DIRECTIONS FOR THIS TASK:
If a line in the records below includes the word "embedded", count it, then give the total and nothing else.
--- START ---
Definition chain_tokens (t0 : list Token) (links : list ChainLink) : list Token :=
  t0 ++ flat_map (fun k => link_tok k :: link_tokens k) links.

(** The left-leaning tree [(((e0 o1 e1) o2 e2) ... ok ek)]. *)
Definition left_fold (e0 : Ast) (links : list ChainLink) : Ast :=
  fold_left (fun acc k => mk_binop (link_op k) acc (link_ast k)) links e0.

(** Arithmetic of one operator; [None] on a division by zero. *)
Definition apply_op (op : BinOpKind.t) (a b : Z) : option Z :=
  match op with
  | BinOpKind.Add => Some (a + b)%Z
  | BinOpKind.Sub => Some (a - b)%Z
  | BinOpKind.Mult => Some (a * b)%Z
  | BinOpKind.Div => if Z.eqb b 0 then None else Some (Z.quot a b)
  end.

(** [v0 o1 v1 ... ok vk] computed from left to right. *)
Fixpoint fold_values (v0 : Z) (ops : list (BinOpKind.t * Z)) : option Z :=
  match ops with
  | [] => Some v0
  | (op, v) :: ops' =>
      match apply_op op v0 v with
      | Some w => fold_values w ops'
      | None => None
      end
  end.

(* ------------------------------------------------------------------ *)
(** ** Digit strings *)

(** [s] consists of ASCII decimal digits only. *)
Fixpoint all_digits (s : string) : bool :=
  match s with
  | EmptyString => true
  | String c s' => match digit_value c with Some _ => all_digits s' | None => false end
  end.

(* ------------------------------------------------------------------ *)
(** ** [main.rs]: the read loop

    [lines.next()] on [BufReader::lines] yields a line, an I/O error, or
    [None] at the end of the input; the input is the list of what
    successive calls yield before [None].  Standard output is the list of
    writes and flushes performed; each write is taken to succeed in full
    (a failing write would make [prompt(..).unwrap()] panic). *)

Inductive ReadItem : Type :=
| LineOk (s : string)
| LineErr.
(** * viddown: format normalizer, format ranker, download orchestrator and
      download handler of the Go backend, embedded in Rocq.

    Sources embedded here:
    - [services.YtDlpService.parseFormats], [GetBestFormats],
      [extractBitrate] and [DownloadToFile] (the services part of
      backend/config/config.go);
    - [handlers.DownloadHandler.ServeHTTP] (backend/handlers/download.go).

    Go strings are byte sequences, so they are modelled by [string] (a list
    of 8-bit characters); the Cyrillic labels of the ranker are their UTF-8
    bytes.  Go [int] and [int64] are modelled by [Z]; the one arithmetic
    operation of the code that can overflow (the sum of two sizes) has its
    wrap-around written out.  A finite [float64] is a rational number and is
    modelled by [Q]. *)

From Stdlib Require Import ZArith QArith.QArith_base String Ascii List DecimalString Lia.
From stdpp Require Import base option list gmap strings.
From Stdlib Require Import DecimalPos.

Local Open Scope string_scope.
Local Open Scope Z_scope.
Local Open Scope list_scope.

(** String concatenation unfolds on a constructor, as list concatenation does. *)
#[local] Arguments String.append !_ _ / : simpl nomatch.

(** ** Strings: the parts of Go's [strings], [strconv] and [fmt] in use *)

Module GoString.

(** [strings.HasPrefix(s, prefix)]. *)
Fixpoint HasPrefix (s prefix : string) : bool :=
  match prefix, s with
  | EmptyString, _ => true
  | String _ _, EmptyString => false
  | String p prefix', String c s' => Ascii.eqb c p && HasPrefix s' prefix'
  end.

(** [strings.HasSuffix(s, suffix)]:
    [len(s) >= len(suffix) && s[len(s)-len(suffix):] == suffix]. *)
Definition HasSuffix (s suffix : string) : bool :=
  (String.length suffix <=? String.length s)%nat
  && String.eqb
       (String.substring (String.length s - String.length suffix)
                         (String.length suffix) s)
       suffix.

(** [strings.TrimSuffix(s, suffix)]. *)
Definition TrimSuffix (s suffix : string) : string :=
  if HasSuffix s suffix
  then String.substring 0 (String.length s - String.length suffix) s
  else s.

(** [strings.Contains(s, substr)] for a one-byte [substr]. *)
Fixpoint ContainsByte (s : string) (b : ascii) : bool :=
  match s with
  | EmptyString => false
  | String c s' => Ascii.eqb c b || ContainsByte s' b
  end.

(** [strings.SplitN(s, sep, 2)] for a one-byte [sep]: the text before the
    first separator and the text after it, or [s] alone. *)
Fixpoint SplitN2 (s : string) (sep : ascii) : list string :=
  match s with
  | EmptyString => [EmptyString]
  | String c s' =>
      if Ascii.eqb c sep then [EmptyString; s']
      else match SplitN2 s' sep with
           | hd :: tl => String c hd :: tl
           | [] => [String c EmptyString]
           end
  end.

(** [strconv.Itoa] and the verb [%d]. *)
Definition Itoa (z : Z) : string := NilZero.string_of_int (Z.to_int z).

Definition min_int64 : Z := - 2 ^ 63.
Definition max_int64 : Z := 2 ^ 63 - 1.

(** Two's complement wrap-around of [int64] arithmetic. *)
Definition wrap64 (z : Z) : Z := (z + 2 ^ 63) mod 2 ^ 64 - 2 ^ 63.

Definition digit_of (c : ascii) : option Z :=
  let n := Z.of_nat (nat_of_ascii c) in
  if ((48 <=? n) && (n <=? 57))%Z then Some (n - 48) else None.

Fixpoint parse_digits (s : string) (acc : Z) : option Z :=
  match s with
  | EmptyString => Some acc
  | String c s' =>
      match digit_of c with
      | Some d => parse_digits s' (10 * acc + d)
      | None => None
      end
  end.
--- END ---
YOUR RESPONSE:
2